Problem to solve:
Once you reach the line containing "intros b Hr" in the data below, restate each line word for word up to and including the one containing "window s' = wanted".

Collected data:
(** The window agrees with the flags of the register; [synced] also with
    what the registers ask for. *)
Record tracks (d : device) (s : io_state W) : Prop := Tracks {
  tr_dev : one_bar f reg u d;
  tr_ok : client_ok s;
  tr_r : tst (br_r (bar d reg)) PCI_BASE_ADDRESS_SPACE_IO = false;
  tr_range : 0 <= br_r (bar d reg) < 2 ^ 32;
  tr_window : window s = if br_mapped (bar d reg)
                         then Some (br_old_r (bar d reg) .& PCI_BASE_ADDRESS_MEM_MASK) else None
}.
Definition synced (d : device) (s : io_state W) : Prop := tracks d s /\ window s = wanted d reg.

Lemma one_bar_same d d' : same_regs d d' -> rom_map_id d' = rom_map_id d -> one_bar f reg u d -> one_bar f reg u d'.
Proof.
  intros S Hid []. destruct S. constructor; intros; unfold proc in *; rewrite ?sr_procs0, ?sr_mask0;
    congruence || done || apply ob_proc0 || (split; destruct ob_rom0; congruence).
Qed.

Lemma bar_target_mem c r : tst r PCI_BASE_ADDRESS_SPACE_IO = false ->
  bar_target c r = if tst c PCI_COMMAND_MEMORY && (0x100000 <? r) then Some (r .& PCI_BASE_ADDRESS_MEM_MASK) else None.
Proof.
  intros H. unfold bar_target. rewrite H, andb_false_r. cbn [negb]. rewrite andb_true_r.
  by destruct (tst c _), (0x100000 <? r).
Qed.

Lemma mem_mask_range r : 0 <= r < 2 ^ 32 -> 0 <= r .& PCI_BASE_ADDRESS_MEM_MASK < 2 ^ 32.
Proof.
  intros Hr. apply range_testbit; [apply Z.land_nonneg; lia|lia|].
  intros n Hn. by rewrite Z.land_spec, (testbit_high r 32) by lia.
Qed.

Lemma mem_mask_aligned r : (r .& PCI_BASE_ADDRESS_MEM_MASK) mod 16 = 0.
Proof.
  change 16 with (2 ^ 4). rewrite <- Z.land_ones by lia. rewrite <- Z.land_assoc.
  change (PCI_BASE_ADDRESS_MEM_MASK .& Z.ones 4) with 0. apply Z.land_0_r.
Qed.

(** Another register of the device has no client. *)
Lemma update_other j d s : j <> reg -> tracks d s ->
  let '(d', s') := upd_bar j d s in
  s' = s /\ tracks d' s /\ bar d' reg = bar d reg /\ cmd d' = cmd d.
Proof.
  intros Hj T. pose proof (tr_dev _ _ T) as O.
  assert (Hc : forall a add, call_map map_call d j a add s = s).
  { intros. unfold call_map. by rewrite (ob_proc _ _ _ _ O), decide_False. }
  assert (Hk : forall b, br_r b = br_r (bar d j) -> br_mask b = br_mask (bar d j) ->
            tracks (set_bar j b d) s /\ bar (set_bar j b d) reg = bar d reg).
  { intros b Hr Hm. assert (Hb : bar (set_bar j b d) reg = bar d reg).
    { unfold bar, set_bar, set_bars. cbn. by rewrite list_lookup_insert_ne. }
    split; [|done]. destruct T. constructor; try (rewrite Hb; done); try done.
    apply (one_bar_same d); [by apply same_set_bar|done|done]. }
  unfold update_base_register. cases; rewrite ?Hc; split_and!; try done; by apply Hk.
Qed.

(** The register with the client: afterwards the window is right. *)
Lemma update_client d s : tracks d s ->
  let '(d', s') := upd_bar reg d s in synced d' s' /\ br_r (bar d' reg) = br_r (bar d reg) /\ cmd d' = cmd d.
Proof.
  intros T. destruct T as [O K R Rr Wn]. pose proof (ob_reg _ _ _ _ O) as Hreg. pose proof (ob_len _ _ _ _ O) as Hlen.
  assert (Hc : forall a add, call_map map_call d reg a add s = map_call f (Z.of_nat reg) a add u s).
  { intros. unfold call_map. by rewrite (ob_proc _ _ _ _ O), decide_True, (ob_usr _ _ _ _ O). }
  assert (Hk : forall b s', br_r b = br_r (bar d reg) -> br_mask b = br_mask (bar d reg) -> client_ok s' ->
      window s' = (if br_mapped b then Some (br_old_r b .& PCI_BASE_ADDRESS_MEM_MASK) else None) ->
      window s' = wanted d reg -> synced (set_bar reg b d) s' /\ br_r (bar (set_bar reg b d) reg) = br_r (bar d reg)).
  { intros b s' Hr Hm Ho Hw Hw'. assert (Hb : bar (set_bar reg b d) reg = b).
    { rewrite bar_set by lia. by rewrite decide_True. }
    split; [|by rewrite Hb]. split; [|unfold wanted; by rewrite Hb, Hr]. constructor; try (rewrite Hb; congruence); try done.
    apply (one_bar_same d); [by apply same_set_bar|done|done]. }
  unfold update_base_register. rewrite !Hc. rewrite bar_target_mem in * by done.
  unfold wanted in Hk. rewrite (bar_target_mem _ _ R) in Hk.
  destruct (tst (cmd d) PCI_COMMAND_MEMORY && (0x100000 <? br_r (bar d reg))) eqn:Et.
  - destruct (br_mapped (bar d reg) && _) eqn:Em.
    + apply andb_true_iff in Em as [Em1 Em2]. apply Z.eqb_eq in Em2.
      split_and!; try done. split; [by constructor|].
      unfold wanted. rewrite (bar_target_mem _ _ R), Et, Wn, Em1. congruence.
    + pose proof (mem_mask_aligned (br_r (bar d reg))) as Ha.
      pose proof (mem_mask_range _ Rr) as Ha'.
      rewrite Hc. apply and_assoc; split; [|done]; apply Hk; cbn; try done; by (apply map_ok || apply map_window).
  - destruct (br_mapped (bar d reg)) eqn:Em.
    + apply and_assoc; split; [|done]; apply Hk; cbn; try done; by (apply map_ok || apply unmap_window).
    + split_and!; try done. split; [by constructor; rewrite ?Em|].
      unfold wanted. by rewrite (bar_target_mem _ _ R), Et, Wn.
Qed.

The answer:
  { intros b Hr Hm. assert (Hb : bar (set_bar j b d) reg = bar d reg).
    { unfold bar, set_bar, set_bars. cbn. by rewrite list_lookup_insert_ne. }
    split; [|done]. destruct T. constructor; try (rewrite Hb; done); try done.
    apply (one_bar_same d); [by apply same_set_bar|done|done]. }
  unfold update_base_register. cases; rewrite ?Hc; split_and!; try done; by apply Hk.
Qed.

(** The register with the client: afterwards the window is right. *)
Lemma update_client d s : tracks d s ->
  let '(d', s') := upd_bar reg d s in synced d' s' /\ br_r (bar d' reg) = br_r (bar d reg) /\ cmd d' = cmd d.
Proof.
  intros T. destruct T as [O K R Rr Wn]. pose proof (ob_reg _ _ _ _ O) as Hreg. pose proof (ob_len _ _ _ _ O) as Hlen.
  assert (Hc : forall a add, call_map map_call d reg a add s = map_call f (Z.of_nat reg) a add u s).
  { intros. unfold call_map. by rewrite (ob_proc _ _ _ _ O), decide_True, (ob_usr _ _ _ _ O). }
  assert (Hk : forall b s', br_r b = br_r (bar d reg) -> br_mask b = br_mask (bar d reg) -> client_ok s' ->
      window s' = (if br_mapped b then Some (br_old_r b .& PCI_BASE_ADDRESS_MEM_MASK) else None) ->
      window s' = wanted d reg -> synced (set_bar reg b d) s' /\ br_r (bar (set_bar reg b d) reg) = br_r (bar d reg)).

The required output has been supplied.